Lemma loop_body_accepted items thread_id content loc w :
  accepted items thread_id content w →
  messages (db w) !! uuid4 env (next_uuid w) = None →
  let id := uuid4 env (next_uuid w) in
  let m := stamp (clock w) (message_row user_id items thread_id content) in
  let ps := participants_of thread_id (db w) in
  ∃ w', broadcast_to_thread env
          (new_message_frame (id, m) thread_id user_id content) ps
          (after_commit env (message_row user_id items thread_id content) w)
        = (w', Ok tt)
      ∧ loop_body env user_id websocket (Some (JDict items)) loc w
        = (w', Ok {| new_message := Some (id, m);
                     participant_ids := Some ps |}).
Proof.
  intros (Hframe & Hs & Hp) Hfresh id m ps.
  destruct (broadcast_to_thread_shape env
              (new_message_frame (id, m) thread_id user_id content) ps
              (after_commit env (message_row user_id items thread_id content) w))
    as (evs & m' & Hb & _).
  eexists. split; [exact Hb|].
  rewrite (on_message_dispatch items thread_id content) by done.
  destruct (get_db env) as [|k]; [done|].
  unfold bind at 1. cbn [async_for].
  unfold bind at 1, modify at 1. unfold bind at 1.
  rewrite message_session_accepted by done.
  unfold ret at 1. unfold bind at 1, load_local at 1, ret at 1.
  cbn [new_message]. unfold bind at 1, load_local at 1, ret at 1.
  cbn [participant_ids]. unfold bind at 1.
  fold id m ps. rewrite Hb. done.
Qed.

Lemma loop_body_clash items thread_id content loc w :
  accepted items thread_id content w →
  messages (db w) !! uuid4 env (next_uuid w) ≠ None →
  loop_body env user_id websocket (Some (JDict items)) loc w
  = (after_rollback w, Raise IntegrityError).
Proof.
  intros (Hframe & Hs & Hp) Hclash.
  rewrite (on_message_dispatch items thread_id content) by done.
  destruct (get_db env) as [|k]; [done|].
  unfold bind at 1. cbn [async_for].
  unfold bind at 1, modify at 1. unfold bind at 1.
  by rewrite message_session_clash.
Qed.

(** C4. For an accepted [message] frame, either the insert fails and
    nothing is sent, or the handler's effects are, in this order: one
    commit, after which the new message is in the store, then the
    broadcast of its [new_message] frame, which consists of sends only
    and leaves the store as the commit made it. *)
Theorem persist_before_broadcast
    (items : list (string * json)) (thread_id content : json)
    (loc : Locals) (w : World) :
  accepted items thread_id content w →
  ∃ w' r,
    loop_body env user_id websocket (Some (JDict items)) loc w = (w', r)
    ∧ ((r = Raise IntegrityError ∧ trace w' = trace w ∧ db w' = db w)
       ∨ ∃ id m w_commit ps sends loc',
           r = Ok loc'
           ∧ messages (db w) !! id = None
           ∧ trace w_commit = trace w ++ [EvDbCommit]
           ∧ messages (db w_commit) !! id = Some m
           ∧ dm_thread_id m = thread_id ∧ dm_sender_id m = user_id
           ∧ dm_content m = content ∧ dm_read_by m = Some [user_id]
           ∧ broadcast_to_thread env
               (new_message_frame (id, m) thread_id user_id content) ps
               w_commit = (w', Ok tt)
           ∧ trace w' = trace w ++ EvDbCommit :: sends
           ∧ Forall (is_send
                       (new_message_frame (id, m) thread_id user_id content))
                    sends
           ∧ db w' = db w_commit).
Proof.
  intros Hacc.
  destruct (messages (db w) !! uuid4 env (next_uuid w)) as [old|] eqn:Hid.
  - eexists _, _. split.
    + apply (loop_body_clash items thread_id content); [done|]. by rewrite Hid.
    + left. done.
  - destruct (loop_body_accepted items thread_id content loc w Hacc Hid)
      as (w' & Hb & Hrun).
    eexists _, _. split; [exact Hrun|]. right.
    destruct (broadcast_to_thread_shape env
                (new_message_frame
                   (uuid4 env (next_uuid w),
                    stamp (clock w)
                      (message_row user_id items thread_id content))
                   thread_id user_id content)
                (participants_of thread_id (db w))
                (after_commit env
                   (message_row user_id items thread_id content) w))
      as (sends & m' & Hb' & Hs).
    rewrite Hb' in Hb. injection Hb as <-.
    exists (uuid4 env (next_uuid w)),
      (stamp (clock w) (message_row user_id items thread_id content)),
      (after_commit env (message_row user_id items thread_id content) w),
      (participants_of thread_id (db w)), sends.
    eexists. split; [done|]. split; [exact Hid|].
    split; [done|]. split; [apply lookup_insert_eq|].
    do 4 (split; [done|]).
    split; [exact Hb'|]. split; [|done].
    simpl. by rewrite <- app_assoc.
Qed.

(** A frame for a thread the sender is not in: one error frame, then
    [continue]. *)
Lemma message_session_rejected items thread_id content loc w :
  is_participant thread_id user_id (db w) = false →
  message_session env user_id websocket (JDict items) thread_id content loc w
  = if decide (websocket ∈ broken env)
    then (emit (EvSendFailed websocket
                  (error_frame "Not a participant in this thread")) w,
          Raise SendError)
    else (emit (EvSendJson websocket
                  (error_frame "Not a participant in this thread")) w,
          Ok (Continue, loc)).
Proof.
  intros Hp. unfold message_session. unfold bind at 1, gets at 1.
  rewrite Hp. cbn [negb]. unfold bind, send_json. by case_decide.
Qed.

(** The [continue] goes to the next session of the [async for], which
    then runs out. *)
Lemma async_for_rejected n items thread_id content loc w :
  is_participant thread_id user_id (db w) = false →
  ∃ w' r, async_for n
            (message_session env user_id websocket (JDict items)
               thread_id content) loc w = (w', r)
        ∧ (r = Ok loc ∨ r = Raise SendError)
        ∧ db w' = db w ∧ bus w' = bus w.
Proof.
  intros Hp. revert w Hp. induction n as [|k IH]; intros w Hp.
  - eexists _, _. split; [done|]. auto.
  - cbn [async_for]. unfold bind at 1, modify at 1. unfold bind at 1.
    rewrite message_session_rejected by done. case_decide.
    + eexists _, _. split; [done|]. auto.
    + destruct (IH (emit (EvSendJson websocket
                  (error_frame "Not a participant in this thread"))
                  (set_pending [] w))) as (w' & r & Hrun & Hr & Hdb & Hbus);
        [done|].
      rewrite Hrun. eexists _, _. split; [done|]. auto.
Qed.

(** On a connection that has not yet had a message accepted, a frame for
    a thread the sender is not in ends the [while True] loop with an
    exception; no message is created. *)
Lemma rejected_on_fresh_connection items thread_id content loc w :
  message_frame items thread_id content →
  is_participant thread_id user_id (db w) = false →
  new_message loc = None →
  ∃ w' e, loop_body env user_id websocket (Some (JDict items)) loc w
          = (w', Raise e)
        ∧ (e = UnboundLocalError "new_message" ∨ e = SendError)
        ∧ db w' = db w.
Proof.
  intros Hframe Hp Hloc.
  rewrite (on_message_dispatch items thread_id content) by done.
  destruct (async_for_rejected (get_db env) items thread_id content loc w Hp)
    as (w' & r & Hrun & [-> | ->] & Hdb & _);
    unfold bind at 1; rewrite Hrun.
  - unfold bind at 1. rewrite Hloc. simpl.
    eexists _, _. split; [done|]. auto.
  - eexists _, _. split; [done|]. auto.
Qed.

End MessageFrames.

(** ** A deployment to run the handlers on *)

Module Scenario.

Fixpoint tally (n : nat) : string :=
  match n with
  | O => ""
  | S k => "i" +:+ tally k
  end.

(** One session per [get_db()], sound sockets, Redis up, and [uuid4]
    handing out [m], [mi], [mii], ... *)
Definition env1 : Env :=
  {| get_db := 1; uuid4 := λ n, "m" +:+ tally n;
     broken := ∅; redis_up := true |}.

(** As [env1], with socket 2 half-closed. *)
Definition env_broken : Env :=
  {| get_db := 1; uuid4 := λ n, "m" +:+ tally n;
     broken := {[2%nat]}; redis_up := true |}.

(** Three users; thread [T1] of [U1] and [U2], thread [T2] of [U2] and
    [U3], both last touched before the clock's reading of 10. *)
Definition store1 : Store :=
  {| users := {[ "U1" := true; "U2" := true; "U3" := true ]};
     threads := {[ "T1" := {| thread_created_at := 5; thread_updated_at := 5 |};
                   "T2" := {| thread_created_at := 6; thread_updated_at := 6 |} ]};
     thread_participants :=
       {[ ("T1", "U1"); ("T1", "U2"); ("T2", "U2"); ("T2", "U3") ]};
     messages := ∅ |}.

Definition world_with (registry : gmap string (gset nat)) : World :=
  {| db := store1; pending := [];
     manager := {| active_connections := registry;
                   redis := true; pubsub := true |};
     bus := []; clock := 10; next_uuid := 0; trace := [] |}.

(** One instance serving everybody: socket [n] belongs to user [Un]. *)
Definition w1 : World :=
  world_with {[ "U1" := {[1%nat]}; "U2" := {[2%nat]}; "U3" := {[3%nat]} ]}.

(** Two instances on the same store: [U1] is connected to A only, [U2] to
    B only. *)
Definition instance_a : World := world_with {[ "U1" := {[1%nat]} ]}.
Definition instance_b : World := world_with {[ "U2" := {[2%nat]} ]}.

Definition message_to (thread_id content : string) : option json :=
  Some (JDict [("type", JStr "message"); ("thread_id", JStr thread_id);
               ("content", JStr content)]).

Definition not_a_participant : json :=
  error_frame "Not a participant in this thread".

Definition ping : option json := Some (JDict [("type", JStr "ping")]).
Definition pong : json := JDict [("type", JStr "pong")].

(** What [decode_token] returns for a valid access token of [user_id]. *)
Definition access_token (user_id : string) : option json :=
  Some (JDict [("type", JStr "access"); ("sub", JStr user_id)]).

(** An instance nobody is connected to yet. *)
Definition idle : World := world_with ∅.

End Scenario.

(** What an instance does in the background: it runs the tasks its
    startup created. *)
Fixpoint run_tasks (env : Env) (tasks : list task) : M unit :=
  match tasks with
  | [] => ret tt
  | RedisListener :: rest => handle_redis_messages env ;;; run_tasks env rest
  end.

(** Instance [b] sees the store and the channel as instance [a] left
    them. *)
Definition shared_with (a b : World) : World := set_bus (bus a) (set_db (db a) b).

(** A participant connected to another instance: both instances start,
    [a] handles the text [data] of [user_id], [b] runs its background
    tasks on what the channel carries.  Returns [b] at the end. *)
Definition cross_instance (env : Env) (user_id : string) (websocket : nat)
    (data : option json) (a b : World) : World :=
  let a1 := lifespan_startup env a in
  let b1 := lifespan_startup env b in
  let a2 := loop_body env user_id websocket data fresh_locals a1.1 in
  let tasks := match b1.2 with Ok ts => ts | Raise _ => [] end in
  (run_tasks env tasks (shared_with a2.1 b1.1)).1.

____________

WHAT YOU HAVE TO DO - Your answer should be the lines above, from the line containing "nothing is sent, or" up to and including the line containing "m = Some [user_id]", reproduced exactly and with nothing else.

RESULT BELOW -
    nothing is sent, or the handler's effects are, in this order: one
    commit, after which the new message is in the store, then the
    broadcast of its [new_message] frame, which consists of sends only
    and leaves the store as the commit made it. *)
Theorem persist_before_broadcast
    (items : list (string * json)) (thread_id content : json)
    (loc : Locals) (w : World) :
  accepted items thread_id content w →
  ∃ w' r,
    loop_body env user_id websocket (Some (JDict items)) loc w = (w', r)
    ∧ ((r = Raise IntegrityError ∧ trace w' = trace w ∧ db w' = db w)
       ∨ ∃ id m w_commit ps sends loc',
           r = Ok loc'
           ∧ messages (db w) !! id = None
           ∧ trace w_commit = trace w ++ [EvDbCommit]
           ∧ messages (db w_commit) !! id = Some m
           ∧ dm_thread_id m = thread_id ∧ dm_sender_id m = user_id
           ∧ dm_content m = content ∧ dm_read_by m = Some [user_id]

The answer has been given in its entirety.